• _GOAL OF THE EXERCISE_
From the entries below, copy each line in which the word "service" occurs.

(Records from a data source)
(* ===== verification/StorageProxy.v ===== *)
(** * The storage proxy

    [src/crates/daphne-worker/src/storage_proxy/]: the Worker through which the service
    reaches its storage.  It checks the bearer token of the service, answers requests for
    keys of KV and forwards requests to durable objects, repeating what fails.

    KV ([worker::kv]) is the class [KvStore].  The delivery of a request to a durable object
    belongs to the platform: it is the class [DurableNamespace]. *)

From stdpp Require Import pretty.
From S2P Require Import Prelude Codec Messages TaskprovMessages Errors Config AggShare.
From S2P Require Import DurableStore DurableRequests.

(** ** Responses *)
Inductive StatusCode : Type :=
| OK | NOT_FOUND | CONFLICT | UNAUTHORIZED | INTERNAL_SERVER_ERROR.

#[global] Instance StatusCode_eq_dec : EqDecision StatusCode.
Proof. solve_decision. Defined.

Inductive HttpMethod : Type := GET | HEAD | POST | PUT | DELETE | OTHER.

(** ** Repeating *)

(** [RETRY_DELAYS.len() + 1] attempts *)
Definition RETRY_DELAYS : list N := [100; 500; 1000; 3000].

Section Retry.
Context {S E T : Type}.

(** The loop; [delays] are those still to come. *)
Fixpoint retry_loop (f : N -> stm S E T) (attempt : N) (delays : list N) : stm S E T := fun s =>
  match f attempt s with
  | (Ok ok, s) => (Ok ok, s)
  | (Err error, s) =>
      match delays with
      | _ :: delays => retry_loop f (attempt + 1) delays s
      | [] => (Err error, s)
      end
  | (Panic, s) => (Panic, s)
  end.

Definition retry (f : N -> stm S E T) : stm S E T := retry_loop f 1 RETRY_DELAYS.
End Retry.

(** ** The expiration of a key *)
Definition ExpirationHeader_encode (t : Time) : string := pretty t.

(** The header values, [None] for one that is not text. *)
Definition ExpirationHeader_decode (values : list (option string)) : option Time :=
  match values with
  | Some v :: _ => parse_u64 v
  | _ => None
  end.

(** [Date::now().as_millis()] is [now_millis]. *)
Definition at_least_60s_from_now `{BuildProfile} {E} (now_millis : N) (t : Time) : res E Time :=
  now_plus_65_seconds ← u64_add (now_millis / 1000) 65;
  Ok (N.max t now_plus_65_seconds).

(** ** Access to the proxy *)

(** [trusted_token] is the variable [DAPHNE_SERVER_AUTH_TOKEN]. *)
Definition bearer_auth {S A} (trusted_token : option string) (bearer : string)
    (refuse : StatusCode -> string -> A) (next : S -> A * S) : S -> A * S := fun s =>
  match trusted_token with
  | None =>
      (refuse INTERNAL_SERVER_ERROR "Authorization token for storage proxy is not configured", s)
  | Some trusted_token =>
      if negb (constant_time_eq (String.list_byte_of_string bearer)
                 (String.list_byte_of_string trusted_token))
      then (refuse UNAUTHORIZED "Incorrect authorization token", s)
      else next s
  end.

(** ** KV *)
Class KvStore (K : Type) : Type := {
  (** [env.kv(..)] *)
  kv_binding : res WorkerError unit;
  (** [get(key).bytes()], [list().prefix(key).execute()], [delete(key)] *)
  kv_bytes : string -> stm K WorkerError (option (list byte));
  kv_list : string -> stm K WorkerError (list string);
  kv_del : string -> stm K WorkerError unit;
  (** [put_bytes(key, body)], then [expiration] and [execute] *)
  kv_put_bytes : string -> list byte -> res WorkerError unit;
  kv_execute : string -> list byte -> option Time -> stm K WorkerError unit;
}.

Record kv_response : Type := MkKvResponse { kv_status : StatusCode; kv_body : list byte }.

Section Kv.
Context `{BP : BuildProfile} {K : Type} `{KV : KvStore K} (now_millis : N).

Definition string_bytes (s : string) : list byte := String.list_byte_of_string s.

Definition kv_get (key : string) : stm K WorkerError kv_response :=
  _ ← lift kv_binding;
  o ← retry (fun _ => kv_bytes key);
  match o with
  | Some bytes => mret (MkKvResponse OK bytes)
  | None => mret (MkKvResponse NOT_FOUND (string_bytes "value not found"))
  end.

(** [put.expiration(..)] *)
Definition put_expiration (expiration : option Time) : res WorkerError (option Time) :=
  match expiration with
  | Some t => t ← at_least_60s_from_now now_millis t; Ok (Some t)
  | None => Ok None
  end.

(** [if let Err(error) = .. { warn!(..) }] *)
Definition swallow (m : stm K WorkerError unit) : stm K WorkerError unit := fun s =>
  match m s with
  | (Panic, s) => (Panic, s)
  | (_, s) => (Ok tt, s)
  end.

(** The put both handlers make; its errors are swallowed. *)
Definition put_swallowing (key : string) (body : list byte) (expiration : option Time) :
    stm K WorkerError unit :=
  match kv_put_bytes (K:=K) key body with
  | Ok _ =>
      expiration ← lift (put_expiration expiration);
      swallow (retry (fun _ => kv_execute key body expiration))
  | Err _ => mret tt
  | Panic => lift Panic
  end.

Definition kv_put (expiration : option Time) (key : string) (body : list byte) :
    stm K WorkerError kv_response :=
  _ ← lift kv_binding;
  _ ← put_swallowing key body expiration;
  mret (MkKvResponse OK []).

Definition kv_put_if_not_exists (expiration : option Time) (key : string) (body : list byte) :
    stm K WorkerError kv_response :=
  _ ← lift kv_binding;
  keys ← retry (fun _ => kv_list key);
  if bool_decide (key ∈ keys) then mret (MkKvResponse CONFLICT [])
  else
    _ ← put_swallowing key body expiration;
    mret (MkKvResponse OK []).

Definition kv_delete (key : string) : stm K WorkerError kv_response :=
  _ ← lift kv_binding;
  _ ← retry (fun _ => kv_del key);
  mret (MkKvResponse OK []).

(** The routes under [KV_PATH_PREFIX]; [routing::get] serves HEAD too.  A handler's error becomes
    a response. *)
Definition kv_route (method : HttpMethod) (expiration : option Time) (key : string)
    (body : list byte) : option (stm K WorkerError kv_response) :=
  match method with
  | GET | HEAD => Some (kv_get key)
  | POST => Some (kv_put expiration key body)
  | PUT => Some (kv_put_if_not_exists expiration key body)
  | DELETE => Some (kv_delete key)
  | OTHER => None
  end.
End Kv.

(** ** Durable objects *)
Section Objects.
Context `{BP : BuildProfile} `{PC : PrioCodec} `{PA : PrioAgg} `{PV : !PrioVec} `{PE : !PrioElemBytes}.
Context `{DS : DurableStorage} `{CP : Capnp}.

(** [req_parse] *)
Definition req_parse (body : list byte) : res WorkerError AggregateStoreMergeReq :=
  map_err (fun _ => RustError "{e}") (decode_from_bytes body).

(** The [match] of [handle] on the path of the request. *)
Definition parse_store_request (path : string) (body : list byte) : res WorkerError store_request :=
  match AggregateStore_try_from_uri path with
  | Some M_GetMerged => Ok GetMerged
  | Some M_Merge => req ← req_parse body; Ok (Merge req)
  | Some M_Get => Ok Get
  | Some M_MarkCollected => Ok MarkCollected
  | Some M_CheckCollected => Ok CheckCollected
  | None => Err int_err
  end.

(** [fetch] of the object, from the path and the body of the HTTP request *)
Definition http_fetch (path : string) (body : list byte) : stm AggregateStoreDO WorkerError store_response :=
  _ ← on_storage storage_set_alarm;
  req ← lift (parse_store_request path body);
  handle req.

(** *** The platform *)
Class DurableNamespace (W : Type) : Type := {
  (** [Request::new_with_init], with the path of the URL and the body *)
  request_new : string -> list byte -> res WorkerError unit;
  (** [env.durable_object(binding)] with [id_from_name] or [id_from_string] *)
  locate : string -> ObjectIdFrom -> res WorkerError unit;
  (** [get_stub] and [http_request.clone()] *)
  get_stub : string -> ObjectIdFrom -> stm W WorkerError unit;
  (** [fetch_with_request], with the conversion of the response *)
  stub_fetch : string -> ObjectIdFrom -> string -> list byte -> stm W WorkerError store_response;
}.

(** The closure that is repeated: a stub of the object, and the request to it *)
Definition do_attempt {W} `{DN : DurableNamespace W} (binding : string) (id : ObjectIdFrom) (uri : string)
    (body : list byte) : stm W WorkerError store_response :=
  _ ← get_stub binding id;
  stub_fetch binding id uri body.

(** [uri] is the path of the URL the request is sent to. *)
Definition handle_do_request {W} `{DN : DurableNamespace W} (uri : string) (body : list byte) :
    stm W WorkerError store_response :=
  durable_request ← lift (map_err (fun _ => RustError "invalid format: {e:?}")
                            (DurableRequest_try_from body));
  if u32_max <? len (dr_body durable_request) then throw (RustError "buffer is too long {}")
  else
    _ ← lift (request_new (W:=W) uri (dr_body durable_request));
    _ ← lift (locate (W:=W) (dr_binding durable_request) (dr_id durable_request));
    retry (fun _ => do_attempt (dr_binding durable_request) (dr_id durable_request) uri
                      (dr_body durable_request)).
End Objects.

• _TASK OUTPUT_
    [src/crates/daphne-worker/src/storage_proxy/]: the Worker through which the service
    reaches its storage.  It checks the bearer token of the service, answers requests for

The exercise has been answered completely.